A inscrição acendeu.

Ele retirou a mão.

A placa permaneceu aderida à parede.

John colocou o pé sobre a borda e subiu. O joelho quase dobrou ao receber seu peso. Agarrou a moldura da janela com a mão direita, mas o ombro esquerdo participou do movimento por reflexo.

A dor veio forte o bastante para abrir seus dedos.

John bateu o peito contra a parede.

A placa permaneceu presa.

Garrick apareceu na outra extremidade do corredor.

— Você — rosnou.

John alcançou a janela novamente.

Garrick não correu. Apenas encostou a palma esquerda na parede.

John viu o contato.

— Filho da—

A vibração entrou no concreto.

Ele arrancou o pé da placa.

Um instante depois, o aço aderido sacudiu com violência. O reboco sob a inscrição se partiu, levando consigo a camada à qual Aderir estava conectada.

A placa caiu.

John já atravessava a janela.

Desceu do outro lado sem qualquer controle. Atingiu uma caçamba, escorregou pela lateral e caiu sentado no asfalto.
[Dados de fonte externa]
Lemma route_refines m d cap s :
  routes_ok s →
  let '(p, s') := route (Crossfire.send m) m s in
  Crossfire.routing_send m (as_factory d cap s) = (p, as_factory d cap s').
Proof.
  intros [Hlt Hinj]. unfold route, Crossfire.routing_send, as_factory at 1. simpl.
  rewrite lookup_omap. destruct (st_routes s !! topic m) as [i|] eqn:Hi; simpl.
  2:{ destruct (Crossfire.is_system_topic (topic m)); by unfold Crossfire.not_registered. }
  unfold produce. destruct (lookup_lt_is_Some_2 (st_chans s) i) as [c Hc]; [by eapply Hlt|].
  rewrite Hc. unfold Crossfire.send. simpl. destruct (ch_send m c) as [c'| |why]; simpl.
  - f_equal. unfold Crossfire.set_topic_chan, as_factory. simpl. f_equal. apply map_eq. intros t.
    rewrite lookup_omap. destruct (decide (t = topic m)) as [->|Hne].
    + rewrite lookup_insert_eq, Hi. simpl. rewrite list_lookup_insert_eq; [done|].
      by eapply lookup_lt_Some.
    + rewrite lookup_insert_ne, lookup_omap by done.
      destruct (st_routes s !! t) as [i'|] eqn:Hi'; simpl; [|done].
      rewrite list_lookup_insert_ne; [done|]. intros ->. apply Hne. by eapply Hinj.
  - f_equal. unfold as_factory, set_chan. simpl. by rewrite list_insert_id.
  - f_equal. unfold as_factory, set_chan. simpl. by rewrite list_insert_id.
Qed.
End use.

(** ** The main consumer of the crossfire factory *)

Section main_consumer.
Context {Ch : Type} `{ChannelLaws Ch}.
Existing Instance Crossfire.crossfire_queue.

(** What a consumer does to its queue. *)
Inductive ConsumerOp : Type :=
| KReceive
| KClaim (sup : Supply)
| KClaimBatch (n : nat) (sup : Supply)
| KAck (i : string)
| KNack (i : string).

Definition consumer_op (k : ConsumerOp) (q : QState Ch) : poll unit * QState Ch :=
  match k with
  | KReceive => (Ready tt, (receive q).2)
  | KClaim sup => (Ready tt, (claim sup q).2)
  | KClaimBatch n sup => (Ready tt, (claim_batch n sup q).2)
  | KAck i => (Ready tt, (ack i q).2)
  | KNack i => (Ready tt, (nack i q).2)
  end.

Inductive SendWay (m : EMessage) : (QState Ch → poll (Res unit) * QState Ch) → Prop :=
| WaySend : SendWay m (send m)
| WayTrySend : SendWay m (try_send m)
| WaySendTimeout elapsed : SendWay m (send_timeout m elapsed).

(** The factory in use: topics are registered, consumers are made for them
    and as main consumers, topic producers and the global producer send,
    consumers receive and settle. *)
Inductive factory_step (f : CrossfireFactory.Factory) : Store Ch → Store Ch → Prop :=
| FCreateQueue s t : factory_step f s (CrossfireFactory.create_queue t f s).2
| FCreateConsumer s i : (CrossfireFactory.tx f < i < length (st_chans s))%nat →
    factory_step f s (add_consumer i s).2
| FCreateMain s : factory_step f s (CrossfireFactory.create_main_consumer f s).2
| FSend s i m op : (CrossfireFactory.tx f < i < length (st_chans s))%nat → SendWay m op →
    factory_step f s (produce i op s).2
| FGlobalSend s m op : SendWay m op → factory_step f s (route op m s).2
| FConsume s j k : factory_step f s (consume j (consumer_op k) s).2.

Definition factory_reach (cap : nat) (s : Store Ch) : Prop :=
  rtc (factory_step (CrossfireFactory.new (Ch := Ch) cap store_empty).1)
    (CrossfireFactory.new cap store_empty).2 s.

(** The default channel is the first one. *)
Lemma new_factory cap :
  CrossfireFactory.tx (CrossfireFactory.new (Ch := Ch) cap store_empty).1 = 0%nat ∧
  CrossfireFactory.rx (CrossfireFactory.new (Ch := Ch) cap store_empty).1 = 0%nat.
Proof. done. Qed.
A dor no quadril subiu pelas costas.

Levantou-se antes de decidir se conseguia.

O celular recuperara o sinal.

John abriu a conversa com Ren enquanto atravessava o pátio.

Complexo industrial desativado em Hark. Dois núcleos roubados. Garrick Dren está aqui.

Parou com o polegar sobre a tela.

Ren perguntaria como sabia.

Isso vai render.

John anexou a localização e enviou.

A mensagem saiu.

Guardou o aparelho e continuou andando.

Ren ligou antes que John chegasse em casa.

Ele observou o nome na tela até o quarto toque.

— Onde você está? — perguntou Ren assim que a chamada foi atendida.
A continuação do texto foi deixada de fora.